Finding the Space Between Craft and Art

Craftember Ambassador, Ali Board, shares her experience with experimenting with different mediums of craft and art...

My creative career started in the very best way, without the pressure of intending to end up with it as my livelihood, therefore there were no rules or notions of how something had to be done, just lots of experiments and a bucket load of errors.

I’ve never really pigeon-holed something as belonging to the specific families of craft or art, it’s all part of the same conversation to me, a painting technique here, a stamping technique there – whatever it takes to make the piece tell the story that I want it to.

And so, I have ended up with a huge proportion of my work occupying a space that doesn’t really have a grand title and here I would like to share some of my favourite techniques with you in the hope that you will try combining them or experimenting with them in the future.

Gelli plate
This amazing monoprinting technique is so quick for creating backgrounds or papers for my collage work and I can never predict quite what I am going to get. I love the textural element and that I can use found objects from my garden to describe their shapes far quicker than I could with a brush or pencil.

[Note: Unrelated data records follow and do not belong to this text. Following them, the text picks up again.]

(** ** A pass, whatever the store and the sinks do *)

Section pass.
Context {D G : Type} `{!Store D, !IDGenerator G}.
Context (s : Service.t) (unrepresentable : spec_float -> Z) (r : Relay.t).

Lemma emptyResult_zero claimed name p :
  Pass.result p = emptyResult r claimed -> total p name = 0.
Proof.
  intros Hp. unfold total. rewrite Hp. unfold emptyResult; cbn [RelayResult.Sinks].
  assert (Hz : forall names (m : gmap string SinkResult.t),
    sink_total (default SinkResult.zero (m !! name)) = 0 ->
    sink_total (default SinkResult.zero
      (for_each (fun n => <[ n := SinkResult.zero ]>) names m !! name)) = 0).
  { induction names as [|n names IH]; intros m Hm; cbn; [done|]. apply IH.
    destruct (decide (n = name)) as [->|Hne];
      [by rewrite lookup_insert_eq|by rewrite lookup_insert_ne]. }
  apply Hz. by rewrite lookup_empty.
Qed.

(** A pass accounts for every event it claims, whatever the store, the sinks,
    other callers and cancellations do: delivered, retried, dead-lettered and
    unsettled add up to claimed, and so do the entries of every configured sink;
    and it offers an event only to a sink that, when the event was claimed, had not
    taken it, numbered one more than the attempts on record. *)
Theorem pass_accounts cancelled others p (w : D * Run.t G) p' w' :
  named r -> Relay_ s unrepresentable r cancelled others p w = (Ok p', w') ->
  exists claimed,
    RelayResult.Claimed (Pass.result p') = length claimed /\
    handled (Pass.result p') = length claimed /\
    (forall name, name ∈ Relay.names r -> total p' name = length claimed) /\
    exists new, Pass.offers p' = Pass.offers p ++ new /\
      Forall (fun o => exists entry, entry ∈ claimed /\ o.1 ∈ Relay.names r /\
                OutboxEntry.HasAccepted entry o.1 = false /\
                Attempt.Event o.2 = OutboxEntry.Event entry /\
                Attempt.Number o.2 = (OutboxEntry.Attempts entry + 1)%Z) new.
Proof.
  intros Hr. unfold Relay_. destruct (Now s w) as [[now|err] w1]; [|done].
  destruct (ClaimDueEvents_ s (cancelled 0) _ w1) as [[claimed|err] w2]; [|done].
  set (p1 := p <| Pass.result := emptyResult r (length claimed) |>).
  pose proof (settle_each_counts unrepresentable r cancelled others 0 claimed (NormalizeTime now)
    p1 w2 Hr) as Hs.
  destruct (settle_each _ _ _ _ _ _ _ _ _) as [p2 w3]. intros [= <- <-].
  destruct Hs as (Hc & Hh & Ht & Hoff). exists claimed. split_and!; [done|done| |done].
  intros name Hin. rewrite Ht, (emptyResult_zero (length claimed)) by done. done.
Qed.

I get to do some very exciting things in my job and working with poets and lyricists is one of them. Rather than a writing or calligraphy technique, I will use letter stamps to share the verse as it seems more haphazard and in keeping with the overall look of my work.


Here is probably my favourite of all the techniques and one that goes right back to my childhood. I was never happier as a kid than with scissors and a glue stick, using an old cardboard box to build a car or a house and it seems to have permeated through into my paintings today. I love to find beautiful papers or create my own textures and then include them in my work, very often constructing an entire painting around a small scrap of something I have found.

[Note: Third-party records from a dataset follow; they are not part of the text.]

(* ===== verification/Calendar.v ===== *)
(** * Calendar: instants as dates, and as text of one width

    What [time.Time] is to the code that writes an instant as text: the proleptic
    Gregorian date and the time of day of an instant, counted in nanoseconds from
    the zero time, 0001-01-01T00:00:00Z; and decimal fields of fixed width, whose
    byte-wise order is that of the numbers they show. *)

From S2P Require Import Prelude.

(** ** Fields of fixed width *)

(** The decimal digit of a number below ten. *)
Definition digit (n : Z) : Ascii.ascii := Ascii.ascii_of_N (Z.to_N (48 + n)).

(** The last [width] decimal digits of a number. *)
Fixpoint padded (width : nat) (n : Z) : string :=
  match width with
  | 0 => ""
  | S width => (padded width (n / 10) +:+ String (digit (n mod 10)) "")%string
  end.

Definition digit_value (c : Ascii.ascii) : option Z :=
  let n := Z.of_N (Ascii.N_of_ascii c) in
  if decide (48 <= n <= 57)%Z then Some (n - 48)%Z else None.

(** Reads exactly [width] digits, onto what was read before them. *)
Fixpoint read_digits (width : nat) (acc : Z) (s : string) : option (Z * string) :=
  match width with
  | 0 => Some (acc, s)
  | S width =>
      match s with
      | EmptyString => None
      | String c s =>
          match digit_value c with
          | None => None
          | Some v => read_digits width (10 * acc + v)%Z s
          end
      end
  end.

A huge amount of my work is inspired by my family history and although it’s not always obvious, I like to tell the stories of my ancestors, often invented and from my imagination. Ephemera or found objects such as postage stamps, old photographs or postcards can often be used as the background for a painting or an exciting surface to create something different.

These techniques turn up again and again, very often being my starting point if I am stuck or simply a wonderful excuse to play and not worry about where it is heading, I hope they work for you too.